▶ [WORK TO BE COMPLETED]:
When you find the line with "- apply lookup_insert_eq." among the records below, reproduce it and each line after it exactly, ending with the line with "destruct Ha as".

___ MATERIAL PROVIDED

(** Linking a new entry [e] at the end of the chain of its key, and counting it. *)
Lemma link_ok h map bs bss c i xs ps q k v e h1 :
  table h map bs bss -> bucket_of h bs bss c i xs ps q -> c ∉ contents (concat bss) -> key_at h k c ->
  0 < e < 2 ^ 64 -> cells h !! e = None -> cells h1 = <[e := OEntry (entry_of (Node k c v) 0)]> (cells h) ->
  exists c2, write_slot (slot_of (Bucket bs (Z.of_nat i)) xs) e h1 = Ok (tt, set_cells h1 c2) /\
    c2 !! map = cells h !! map /\ c2 !! e = Some (OEntry (entry_of (Node k c v) 0)) /\
    read_slot (slot_of (Bucket bs (Z.of_nat i)) xs) (set_cells h1 c2) = Ok (e, set_cells h1 c2) /\
    let h3 := set_cells h1 (<[map := OMap (MkHashmap bs (Z.of_nat (length bss))
      (Z.of_nat (S (length (concat bss)))))]> c2) in
    let bss' := <[i := xs ++ [(e, Node k c v)]]> bss in
    table h3 map bs bss' /\ map_of bss' = <[c := (k, v)]> (map_of bss) /\
    framed h (footprint map bs bss) h3 (footprint map bs bss').
Proof.
  intros T B Hc Hk He0 He E1. pose proof (concat_lookup _ _ _ (b_bucket _ _ _ _ _ _ _ _ B)) as P.
  pose proof (t_map _ _ _ _ T) as Hmap. pose proof (b_array _ _ _ _ _ _ _ _ B) as Hbs.
  pose proof (b_nodup _ _ _ _ _ _ _ _ B) as Hn. apply NoDup_app in Hn as (Hn1 & Hn2 & _).
  destruct (t_chains _ _ _ _ T) as (ps0 & _ & Hch).
  assert (Hold : forall a, a <> e -> cells h1 !! a = cells h !! a) by (intros; by rewrite E1, lookup_insert_ne).
  assert (Hxs : forall a, a ∈ (concat bss).*1 -> a <> e /\ a <> map /\ a <> bs).
  { intros a Ha. destruct (chains_cells _ _ _ _ Hch Ha). split_and!; congruence. }
  assert (Hx : forall a, a ∈ xs.*1 \/ a ∈ (concat (delete i bss)).*1 -> a ∈ (concat bss).*1).
  { intros a Ha. by rewrite (fmap_Permutation _ _ _ P), fmap_app, elem_of_app. }
  assert (Hc1 : chain h1 q (xs ++ [])).
  { rewrite app_nil_r. eapply chain_frame; [|apply (b_chain _ _ _ _ _ _ _ _ B)].
    intros a Ha. apply Hold. apply Hxs. auto. }
  destruct (relink h1 bs i ps q xs [] e) as (c2 & q' & E2 & Hbs2 & F2 & L2);
    [rewrite Hold by congruence; done|apply (b_head _ _ _ _ _ _ _ _ B)|done|done|].
  assert (Hne : e ∉ xs.*1) by (intros Hin; destruct (Hxs e); auto).
  assert (He2 : c2 !! e = Some (OEntry (entry_of (Node k c v) 0))).
  { rewrite F2, E1 by (congruence || done). apply lookup_insert_eq. }
  assert (Hm2 : c2 !! map = cells h !! map).
  { rewrite F2, Hold; [done|congruence|congruence|]. intros Hin. destruct (Hxs map) as (_ & ? & _); auto. }
  assert (L3 : chain (set_cells h1 c2) q' (xs ++ [(e, Node k c v)])) by (apply L2; cbn; split_and!; [done|lia|eauto]).
  exists c2. split_and!; [done..| |].
  { apply (read_slot_of _ _ q' xs [(e, Node k c v)]); [|done].
    apply (read_bucket_ok (set_cells h1 c2) _ _ _ _ Hbs2). rewrite Nat2Z.id. apply list_lookup_insert_eq.
    apply (lookup_lt_Some _ _ _ (b_head _ _ _ _ _ _ _ _ B)). }
  apply (hashmap_update h map bs bss c i xs ps q (xs ++ [(e, Node k c v)]) _ q' [] (concat bss) (Some (e, Node k c v)));
    try done; cbn [cells set_cells].
  - rewrite P, <- app_assoc. symmetry. apply (Permutation_middle xs (concat (delete i bss)) (e, Node k c v)).
  - intros x [?|Hs%list_elem_of_singleton]%elem_of_app; [by right|left; by rewrite Hs].
  - intros x [= <-]. refine (conj eq_refl (conj He0 (conj _ Hk))). intros Hin. destruct (Hxs e); auto.
  - rewrite lookup_insert_ne by congruence. done.
  - eapply chain_frame; [|exact L3]. intros a Ha. apply lookup_insert_ne. rewrite fmap_app in Ha.
    intros <-. apply elem_of_app in Ha as [Ha|Ha%list_elem_of_singleton]; [destruct (Hxs map) as (_ & ? & _); auto|cbn in Ha; congruence].
  - intros a Ha. destruct (Hxs a) as (? & ? & ?); [auto|]. rewrite lookup_insert_ne by done.
    rewrite F2, Hold; [done..|]. intros Hin. by eapply Hn2.
  - apply lookup_insert_eq.
  - apply (framed_trans _ _ h1 (e :: footprint map bs bss)).
    { intros a o. rewrite E1. apply (framed_insert h (footprint map bs bss) e _ 0 0 He a o). }
    apply (framed_perm _ (e :: footprint map bs bss) _ (e :: footprint map bs bss)); [done| |].
    { unfold footprint. etrans; [apply Permutation_swap|]. apply perm_skip, Permutation_swap. }
    apply framed_within. intros a Ha. unfold footprint in Ha. rewrite !not_elem_of_cons in Ha.
    destruct Ha as (? & ? & ? & Ha). cbn [cells set_cells]. rewrite lookup_insert_ne by done. apply F2; [done|].
    intros Hin. apply Ha, Hx. by left.
Qed.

______

▶ [ANSWER BELOW]:
  - apply lookup_insert_eq.
  - apply (framed_trans _ _ h1 (e :: footprint map bs bss)).
    { intros a o. rewrite E1. apply (framed_insert h (footprint map bs bss) e _ 0 0 He a o). }
    apply (framed_perm _ (e :: footprint map bs bss) _ (e :: footprint map bs bss)); [done| |].
    { unfold footprint. etrans; [apply Permutation_swap|]. apply perm_skip, Permutation_swap. }
    apply framed_within. intros a Ha. unfold footprint in Ha. rewrite !not_elem_of_cons in Ha.
    destruct Ha as (? & ? & ? & Ha). cbn [cells set_cells]. rewrite lookup_insert_ne by done. apply F2; [done|].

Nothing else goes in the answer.